One of the first facts which strike the traveller in Palestine is the smallness of a country which has nevertheless occupied so large a space in the history of civilised mankind. It is scarcely larger than an English county, and a considerable portion of it is occupied by rocky mountains and barren defiles where cultivation is impossible. Its population could never have been great, and though cities and villages were crowded together on the plains and in the valleys, and perched at times on almost inaccessible crags, the difficulty of finding sustenance for their inhabitants prevented them from rivalling in size the European or American towns of to-day. Like the country in which they dwelt, the people of Palestine were necessarily but a small population when compared with the nations of our modern age.

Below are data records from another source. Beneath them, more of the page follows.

(** X10: for every instant of the clock, the synthetic generator called
    without dates returns eight bars, one for each of the eight months that
    end with the later compared month, in the order of their dates; the two
    compared months are its last two bars, so the two-month comparison of
    synthetic bars never falls back and compares exactly those two. *)
Theorem mock_data_covers_compared_months (sym : string) (w : world) :
  valid_datetime now ->
  exists (rows : list bar) (w' : world),
    _generate_mock_data sym None None w = (Ok rows, w') /\
    date <$> rows = default_mock_dates now /\
    length rows = 8%nat /\
    chronological rows /\
    exists previous current : cbar,
      process_data rows !! 6%nat = Some previous /\
      process_data rows !! 7%nat = Some current /\
      in_month (get_last_two_complete_months now).1 previous = true /\
      in_month (get_last_two_complete_months now).2 current = true /\
      compared_pair (process_data rows) = Some (previous, current) /\
      generate_signal_for_last_two_months rows
        = month_signal_for_pair previous current.
Proof.
  intros (Hm & _ & _).
  destruct (mock_data_continuous_run sym w) as (rows & w' & Hrun & Hd).
  rewrite default_window_dates in Hd by exact Hm.
  exists rows, w'. split; [exact Hrun|]. split; [exact Hd|].
  assert (Hlen : length rows = 8%nat).
  { rewrite <- (length_fmap date), Hd. reflexivity. }
  split; [exact Hlen|]. split.
  { intros i j a b Hij Ha Hb.
    assert (Hda : default_mock_dates now !! i = Some (date a))
      by (rewrite <- Hd, list_lookup_fmap, Ha; reflexivity).
    assert (Hdb : default_mock_dates now !! j = Some (date b))
      by (rewrite <- Hd, list_lookup_fmap, Hb; reflexivity).
    apply default_mock_dates_lookup in Hda as [_ ->].
    apply default_mock_dates_lookup in Hdb as [_ ->].
    apply month_start_leb. lia. }
  destruct (process_data rows !! 6%nat) as [p|] eqn:Hp.
  2:{ apply lookup_ge_None in Hp. rewrite process_data_length in Hp. lia. }
  destruct (process_data rows !! 7%nat) as [c|] eqn:Hc.
  2:{ apply lookup_ge_None in Hc. rewrite process_data_length in Hc. lia. }
  exists p, c. do 2 (split; [reflexivity|]).
  rewrite (last_two_months_starts _ Hm). simpl fst. simpl snd.
  destruct (default_frame_rows _ _ _ _ Hd Hp) as [_ Hdp].
  destruct (default_frame_rows _ _ _ _ Hd Hc) as [_ Hdc].
  assert (Fp : in_month (month_start_before now 2) p = true)
    by (rewrite (in_month_start _ _ _ _ Hdp); reflexivity).
  assert (Fc : in_month (month_start_before now 1) c = true)
    by (rewrite (in_month_start _ _ _ _ Hdc); reflexivity).
  do 2 (split; [assumption|]).
  assert (Ep : List.filter (in_month (month_start_before now 2)) (process_data rows)
               = [p]).
  { apply (filter_unique _ _ 6%nat); [exact Hp | exact Fp|].
    intros j y Hj Hy. destruct (default_frame_rows _ _ _ _ Hd Hy) as [Hlt Hdy].
    rewrite (in_month_start _ _ _ _ Hdy). apply Z.eqb_neq. lia. }
  assert (Ec : List.filter (in_month (month_start_before now 1)) (process_data rows)
               = [c]).
  { apply (filter_unique _ _ 7%nat); [exact Hc | exact Fc|].
    intros j y Hj Hy. destruct (default_frame_rows _ _ _ _ Hd Hy) as [Hlt Hdy].
    rewrite (in_month_start _ _ _ _ Hdy). apply Z.eqb_neq. lia. }
  assert (Hcp : compared_pair (process_data rows) = Some (p, c)).
  { unfold compared_pair. rewrite (last_two_months_starts _ Hm), Ep, Ec. reflexivity. }
  split; [exact Hcp|].
  unfold generate_signal_for_last_two_months.
  destruct (Nat.ltb_spec (length rows) 2); [lia|]. rewrite Hcp. reflexivity.
Qed.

And yet it was just this scanty population which has left so deep an impress on the thoughts and religion of mankind, and the narrow strip of territory they inhabited which formed the battle-ground of the ancient empires of the world. Israel was few in numbers, and the Canaan it conquered was limited in extent; but they became as it were the centre round which the forces of civilisation revolved, and towards which they all pointed. Palestine, in fact, was for the eastern world what Athens was for the western world; Athens and Attica were alike insignificant in area and the Athenians were but a handful of men, but we derive from them the principles of our art and philosophic speculation just as we derive from Israel and Canaan the principles of our religion. Palestine has been the mother-land of the religion of civilised man.

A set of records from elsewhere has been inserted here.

(** X9.  For a profile within the bounds of [buildVideoCompressionProfile]:
    there is no fallback exactly when the height is at most 360, the CRF is
    40 and the audio bitrate at most 48; a fallback is again within the
    bounds, has a height of at most 360 and an audio bitrate of at most 48,
    and has itself a fallback exactly until its CRF reaches 40. *)
Theorem X9_fallback_floor (p : Profile.profile) :
  Profile.in_bounds p →
  (Profile.buildFallbackVideoCompressionProfile p = None
   ↔ Profile.maxHeight p <= 360 ∧ Profile.crf p = 40 ∧ Profile.audioBitrateKbps p <= 48)
  ∧ ∀ fb, Profile.buildFallbackVideoCompressionProfile p = Some fb →
          Profile.in_bounds fb
          ∧ Profile.maxHeight fb <= 360 ∧ Profile.audioBitrateKbps fb <= 48
          ∧ (Profile.buildFallbackVideoCompressionProfile fb = None ↔ Profile.crf fb = 40).
Proof.
  intros (Hh & Hc & Ha).
  assert (Hnone : ∀ q, Profile.in_bounds q →
            (Profile.buildFallbackVideoCompressionProfile q = None
             ↔ Profile.maxHeight q <= 360 ∧ Profile.crf q = 40
               ∧ Profile.audioBitrateKbps q <= 48)).
  { intros q (Hqh & Hqc & Hqa). split.
    - intros Hn. apply ProfileFacts.fallback_None_inv in Hn as (H1 & H2 & H3).
      unfold Profile.clampNumber in H2. lia.
    - intros (H1 & H2 & H3).
      destruct (Profile.buildFallbackVideoCompressionProfile q) as [fb|] eqn:Hfb; [|done].
      apply ProfileFacts.fallback_Some_inv in Hfb as [-> Hdiff]. simpl in Hdiff.
      unfold Profile.clampNumber in Hdiff. lia. }
  split; [by apply Hnone|].
  intros fb Hfb. apply ProfileFacts.fallback_Some_inv in Hfb as [-> _].
  assert (Hin : Profile.in_bounds
                  {| Profile.maxHeight := 240 `max` (Profile.maxHeight p `min` 360);
                     Profile.crf := Profile.clampNumber (Profile.crf p + 2) 18 40;
                     Profile.audioBitrateKbps :=
                       32 `max` (Profile.audioBitrateKbps p `min` 48) |}).
  { unfold Profile.in_bounds, Profile.clampNumber. simpl. lia. }
  split_and!; [exact Hin|simpl; lia|simpl; lia|].
  rewrite (Hnone _ Hin). simpl. unfold Profile.clampNumber. lia.
Qed.

Lemma X9_witness :
  Profile.buildFallbackVideoCompressionProfile (Profile.mkProfile 360 40 48) = None.
Proof.
  assert (Hin : Profile.in_bounds (Profile.mkProfile 360 40 48))
    by (unfold Profile.in_bounds; simpl; lia).
  apply (proj1 (X9_fallback_floor (Profile.mkProfile 360 40 48) Hin)).
  simpl. lia.
Defined.

(** ** Acquisition *)

(** ffmpeg gets a profile within the bounds as it is. *)
Lemma runFfmpeg_profile i o p w :
  Profile.in_bounds p →
  ffmpeg_profiles (Fx.trace (Downloader.runFfmpeg i o p w).2)
  = ffmpeg_profiles (Fx.trace w) ++ [p].
Proof.
  intros (Hh & Hc & Ha). unfold Downloader.runFfmpeg. cbv zeta.
  rewrite !JsFacts.number_or_nonzero by lia.
  assert (Hp : Profile.mkProfile (Profile.clampNumber (Profile.maxHeight p) 240 720)
                 (Profile.clampNumber (Profile.crf p) 18 40)
                 (Profile.clampNumber (Profile.audioBitrateKbps p) 32 192) = p).
  { destruct p as [h c a]. unfold Profile.clampNumber. simpl in *. f_equal; lia. }
  rewrite Hp. unfold ffmpeg_profiles.
  destruct (head (Fx.ffmpeg_tape w)) as [[| |code wr]|]; simpl;
    try destruct (code =? 0); simpl; by rewrite omap_app.
Qed.


Lemma ran_refl w : ran w [] 0 w.
Proof. split; [by rewrite app_nil_r|lia]. Qed.

Lemma ran_quiet w0 ps n w w' e :
  Fx.trace w' = Fx.trace w ++ [e] →
  match e with Fx.EvFfmpeg _ _ _ | Fx.EvYtDlp _ => False | _ => True end →
  ran w0 ps n w → ran w0 ps n w'.
Proof.
  intros Ht He [Hp Hy]. unfold ran, ffmpeg_profiles, ytdlp_runs in *.
  rewrite Ht, !omap_app. destruct e; try done; simpl; rewrite !app_nil_r; by split.
Qed.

The geographical position of Palestine had much to do with this result. It was the outpost of western Asia on the side of the Mediterranean, as England is the outpost of Europe on the side of the Atlantic; and just as the Atlantic is the highroad of commerce and trade for us of to-day, so the Mediterranean was the seat of maritime enterprise and the source of maritime wealth for the generations of the past. Palestine, moreover, was the meeting-place of Asia and Africa. Not only was the way open for its merchants by sea to the harbours and products of Europe, but the desert which formed its southern boundary sloped away to the frontiers of Egypt, while to the north and east it was in touch with the great kingdoms of western Asia, with Babylonia and Assyria, Mesopotamia and the Hittites of the north. In days of which we are just beginning to have a glimpse it had been a province of the Babylonian empire, and when Egypt threw off the yoke of its Asiatic conquerors and prepared to win an empire for itself, Canaan was the earliest of its spoils. In a later age Assyrians, Babylonians, and Egyptians again contended for the mastery on the plains of Palestine; the possession of Jerusalem allowed the Assyrian king to march unopposed into Egypt, and the battle of Megiddo placed all Asia west of the Euphrates at the feet of the Egyptian Pharaoh.

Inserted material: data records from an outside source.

(** * go-combustion: the advertisement decoder of [combustion.go]

    A shallow embedding of [ExtractCombustionPacket] and of the Go library
    calls it makes ([slices.Reverse], [hex.EncodeToString], slice indexing
    and re-slicing with their run-time bounds checks, [float32] arithmetic),
    followed by the properties of the decoder.

    - a [byte] of the buffer is a [Byte.byte]; once read it is handled as its
      value in [0, 255], a [Z], with the wrap-around of [byte] and [uint16]
      arithmetic written out;
    - the caller's buffer is a Go slice: its [len] visible elements and the
      rest of the backing array up to [cap].  The decoder runs in a state
      and panic monad over that buffer, because it reverses two sub-ranges
      of it in place and because every index expression can panic;
    - a [float32] is a [spec_float] at precision 24 and maximal exponent 128
      (IEEE 754 binary32, round to nearest even). *)

From Stdlib Require Import ZArith List String Ascii Bool Lia.
From Stdlib Require Import Strings.Byte.
From Stdlib Require Import Floats.SpecFloat.
Import ListNotations.

Local Open Scope Z_scope.

(** ** Bytes and fixed-width integers *)

(** The numeric value of a buffer byte. *)
Definition u8 (b : byte) : Z := Z.of_N (Byte.to_N b).

(** Wrap-around of Go's [byte] and [uint16] arithmetic. *)
Definition wrap8 (z : Z) : Z := z mod 256.
Definition wrap16 (z : Z) : Z := z mod 65536.

(** [uint16(x) << n]: the shifted value is truncated to 16 bits. *)
Definition shl16 (x n : Z) : Z := wrap16 (Z.shiftl x n).

(** ** Go slices of bytes, bounds checks and panics *)

Module Slice.

(** A slice whose first element is the first element of its backing
    array: [elems] are the [len] elements reachable by indexing, [spare]
    the elements between [len] and [cap], reachable by re-slicing only. *)
Record t : Type := mk { elems : list byte; spare : list byte }.

Definition len (s : t) : nat := List.length (elems s).
Definition cap (s : t) : nat := (List.length (elems s) + List.length (spare s))%nat.
Definition backing (s : t) : list byte := elems s ++ spare s.

(** The same slice header over an updated backing array. *)
Definition with_backing (s : t) (arr : list byte) : t :=
  mk (firstn (len s) arr) (skipn (len s) arr).

(** The elements [lo .. hi-1] of an array. *)
Definition window (lo hi : nat) (arr : list byte) : list byte :=
  firstn (hi - lo) (skipn lo arr).

(** The array with its elements [lo .. hi-1] in reversed order. *)
Definition reverse_window (lo hi : nat) (arr : list byte) : list byte :=
  firstn lo arr ++ rev (window lo hi arr) ++ skipn hi arr.

End Slice.

(** The two run-time panics of slice expressions:
    "index out of range [i] with length n" and
    "slice bounds out of range [:hi] with capacity c". *)
Inductive panic : Type :=
| IndexOutOfRange (i n : nat)
| SliceBoundsOutOfRange (hi c : nat).

Inductive outcome (A : Type) : Type :=
| Returned (a : A)
| Panicked (e : panic).
Arguments Returned {A} a.
Arguments Panicked {A} e.

(** A Go computation over the caller's buffer: it returns or panics, and in
    both cases leaves the buffer in some state. *)
Definition Go (A : Type) : Type := Slice.t -> outcome A * Slice.t.

Definition ret {A} (a : A) : Go A := fun s => (Returned a, s).

Definition bind {A B} (m : Go A) (k : A -> Go B) : Go B :=
  fun s =>
    match m s with
    | (Returned a, s') => k a s'
    | (Panicked e, s') => (Panicked e, s')
    end.

Arguments ret {A} a s /.
Arguments bind {A B} m k s /.

Notation "x <- m ;; k" := (bind m (fun x => k))
  (at level 61, m at next level, right associativity).
Notation "m ;;; k" := (bind m (fun _ => k))
  (at level 61, right associativity).

(** [rawPacket[i]] *)
Definition index (i : nat) : Go Z :=
  fun s =>
    match nth_error (Slice.elems s) i with
    | Some b => (Returned (u8 b), s)
    | None => (Panicked (IndexOutOfRange i (Slice.len s)), s)
    end.

Arguments index i s /.

(** A sub-slice [rawPacket[lo:hi]] shares the backing array: it is the pair
    of its bounds. *)
Definition subslice : Type := (nat * nat)%type.

(** [rawPacket[lo:hi]], for constants [lo <= hi]: the upper bound is checked
    against the capacity, not the length. *)
Definition reslice (lo hi : nat) : Go subslice :=
  fun s =>
    if (hi <=? Slice.cap s)%nat then (Returned (lo, hi), s)
    else (Panicked (SliceBoundsOutOfRange hi (Slice.cap s)), s).

Arguments reslice lo hi s /.

(** [slices.Reverse(w)]: in place, through the shared backing array. *)
Definition slices_Reverse (w : subslice) : Go unit :=
  fun s =>
    (Returned tt,
     Slice.with_backing s (Slice.reverse_window (fst w) (snd w) (Slice.backing s))).

(** The elements a sub-slice currently denotes. *)
Definition contents (w : subslice) : Go (list byte) :=
  fun s => (Returned (Slice.window (fst w) (snd w) (Slice.backing s)), s).

Arguments contents w s /.

(** ** encoding/hex *)

Module hex.

Definition hextable : string := "0123456789abcdef".

(** [hextable[i]], for [i] in [0, 15] (the two index expressions of
    [Encode] are [v>>4] and [v&0x0f], which never leave that range). *)
Definition digit (i : Z) : ascii :=
  match String.get (Z.to_nat i) hextable with
  | Some c => c
  | None => "000"%char
  end.

(** [dst[j] = hextable[v>>4]; dst[j+1] = hextable[v&0x0f]] for each [v]. *)
Fixpoint EncodeToString (src : list byte) : string :=
  match src with
  | [] => EmptyString
  | v :: rest =>
      String (digit (Z.shiftr (u8 v) 4))
        (String (digit (Z.land (u8 v) 0x0f)) (EncodeToString rest))
  end.

End hex.

(** ** float32 *)

Module float32.

Definition prec : Z := 24.
Definition emax : Z := 128.

Definition t : Type := spec_float.

Definition mul : t -> t -> t := SFmul prec emax.
Definition sub : t -> t -> t := SFsub prec emax.
Definition div : t -> t -> t := SFdiv prec emax.

(** Conversion of an integer, rounded to nearest even. *)
Definition of_Z (z : Z) : t := binary_normalize prec emax z 0 false.

(** The zero value of the type. *)
Definition zero : t := S754_zero false.

(** The constants of [fromRawTemp], converted to [float32] as the
    compiler does: 0.05 is 13421773 * 2^-28, 20.0 is exact. *)
Definition c0_05 : t := S754_finite false 13421773 (-28).
Definition c20 : t := S754_finite false 10485760 (-19).

End float32.

(** ** combustion.go *)

(** [type CombustionProductType byte], with its two declared constants. *)
Definition CombustionProductType : Type := Z.
Definition CombustionUnknownPT : CombustionProductType := 0.
Definition CombustionPredictiveProbePT : CombustionProductType := 1.

(** The product types the comment above the constants lists: 0 to 5. *)
Definition documentedProductType (v : Z) : bool := (0 <=? v) && (v <=? 5).

(** [type CombustionMode byte] *)
Definition CombustionMode : Type := Z.
Definition CombustionModeNormal : CombustionMode := 0.
Definition CombustionModeInstantRead : CombustionMode := 1.
Definition CombustionModeReserved : CombustionMode := 2.
Definition CombustionModeError : CombustionMode := 3.

(** [type CombustionColorID byte] *)
Definition CombustionColorID : Type := Z.
Definition CombustionColorYellow : CombustionColorID := 0.
Definition CombustionColorGrey : CombustionColorID := 1.

Record CombustionPacket : Type := mkPacket {
  ProductType : CombustionProductType;
  SerialNumber : string;
  Temps : list float32.t;
  Mode : CombustionMode;
  ColorID : CombustionColorID;
  ProbeID : Z;
  BatteryOK : bool;
  VirtualCoreIndex : Z;
  VirtualSurfaceIndex : Z;
  VirtualAmbientIndex : Z;
  Overheating : list bool
}.

(** Field assignments [packet.F = v]. *)
Definition set_ProductType v p :=
  mkPacket v (SerialNumber p) (Temps p) (Mode p) (ColorID p) (ProbeID p)
    (BatteryOK p) (VirtualCoreIndex p) (VirtualSurfaceIndex p)
    (VirtualAmbientIndex p) (Overheating p).
Definition set_SerialNumber v p :=
  mkPacket (ProductType p) v (Temps p) (Mode p) (ColorID p) (ProbeID p)
    (BatteryOK p) (VirtualCoreIndex p) (VirtualSurfaceIndex p)
    (VirtualAmbientIndex p) (Overheating p).
Definition set_Temps v p :=
  mkPacket (ProductType p) (SerialNumber p) v (Mode p) (ColorID p) (ProbeID p)
    (BatteryOK p) (VirtualCoreIndex p) (VirtualSurfaceIndex p)
    (VirtualAmbientIndex p) (Overheating p).
Definition set_Mode v p :=
  mkPacket (ProductType p) (SerialNumber p) (Temps p) v (ColorID p) (ProbeID p)
    (BatteryOK p) (VirtualCoreIndex p) (VirtualSurfaceIndex p)
    (VirtualAmbientIndex p) (Overheating p).
Definition set_ColorID v p :=
  mkPacket (ProductType p) (SerialNumber p) (Temps p) (Mode p) v (ProbeID p)
    (BatteryOK p) (VirtualCoreIndex p) (VirtualSurfaceIndex p)
    (VirtualAmbientIndex p) (Overheating p).
Definition set_ProbeID v p :=
  mkPacket (ProductType p) (SerialNumber p) (Temps p) (Mode p) (ColorID p) v
    (BatteryOK p) (VirtualCoreIndex p) (VirtualSurfaceIndex p)
    (VirtualAmbientIndex p) (Overheating p).
Definition set_BatteryOK v p :=
  mkPacket (ProductType p) (SerialNumber p) (Temps p) (Mode p) (ColorID p)
    (ProbeID p) v (VirtualCoreIndex p) (VirtualSurfaceIndex p)
    (VirtualAmbientIndex p) (Overheating p).
Definition set_VirtualCoreIndex v p :=
  mkPacket (ProductType p) (SerialNumber p) (Temps p) (Mode p) (ColorID p)
    (ProbeID p) (BatteryOK p) v (VirtualSurfaceIndex p)
    (VirtualAmbientIndex p) (Overheating p).
Definition set_VirtualSurfaceIndex v p :=
  mkPacket (ProductType p) (SerialNumber p) (Temps p) (Mode p) (ColorID p)
    (ProbeID p) (BatteryOK p) (VirtualCoreIndex p) v
    (VirtualAmbientIndex p) (Overheating p).
Definition set_VirtualAmbientIndex v p :=
  mkPacket (ProductType p) (SerialNumber p) (Temps p) (Mode p) (ColorID p)
    (ProbeID p) (BatteryOK p) (VirtualCoreIndex p) (VirtualSurfaceIndex p)
    v (Overheating p).
Definition set_Overheating v p :=
  mkPacket (ProductType p) (SerialNumber p) (Temps p) (Mode p) (ColorID p)
    (ProbeID p) (BatteryOK p) (VirtualCoreIndex p) (VirtualSurfaceIndex p)
    (VirtualAmbientIndex p) v.

(** [a[i] = v] on an array or slice [a] with [i] in range (every
    assignment of the decoder is: the indices are constants below the
    length just allocated); out of range the list is left as it is. *)
Fixpoint assign {A} (i : nat) (v : A) (a : list A) : list A :=
  match a, i with
  | [], _ => []
  | _ :: rest, O => v :: rest
  | x :: rest, S j => x :: assign j v rest
  end.

(** [make([]float32, n)] *)
Definition make (n : nat) : list float32.t := repeat float32.zero n.

(** [fromRawTemp]: [(float32(raw) * 0.05) - 20.0], each operation rounded
    to [float32]. *)
Definition fromRawTemp (raw : Z) : float32.t :=
  float32.sub (float32.mul (float32.of_Z raw) float32.c0_05) float32.c20.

Palestine is thus a centre of ancient Oriental history. Its occupation by Babylonians or Egyptians marks the shifting of the balance of power between Asia and Africa. The fortunes of the great empires of the eastern world are to a large extent reflected in its history. The rise of the one meant the loss of Palestine to the other.

The people, too, were fitted by nature and circumstances for the part they were destined to play. They were Semites with the inborn religious spirit which is characteristic of the Semite, and they were also a mixed race. The highlands of Canaan had been peopled by the Amorites, a tall fair race, akin probably to the Berbers of northern Africa and the Kelts of our own islands; the lowlands were in the hands of the Canaanites, a people of Semitic blood and speech, who devoted themselves to the pursuit of trade. Here and there were settlements of other tribes or races, notably the Hittites, who had descended from the mountain-ranges of the Taurus and spread over northern Syria. Upon all these varied elements the Israelites flung themselves, at first in hostile invasion, afterwards in friendly admixture. The Israelitish conquest of Palestine was a slow process, and it was only in its earlier stages that it was accompanied by the storming of cities and the massacre of their inhabitants. As time went on the invaders intermingled with the older population of the land, and the heads of the captives which surmount the names of the places captured by the Egyptian Pharaoh Shishak in the kingdom of Judah all show the Amorite and not the Jewish type of countenance. The main bulk of the population, in fact, must have continued unchanged by the Israelitish conquest, and conquerors and conquered intermarried together. The genealogies given by the Hebrew writers prove how extensive this intermingling of racial elements must have been; even David counted a Moabitess among his ancestors, and surrounded himself with guards of foreign nationality. Solomon's successor, the first king of Judah, was the son of an Ammonite mother, and we have only to read a few pages of the Book of Judges to learn how soon after the invasion of Canaan the Israelites adopted the gods and religious practices of the older population, and paid homage to the old Canaanite shrines.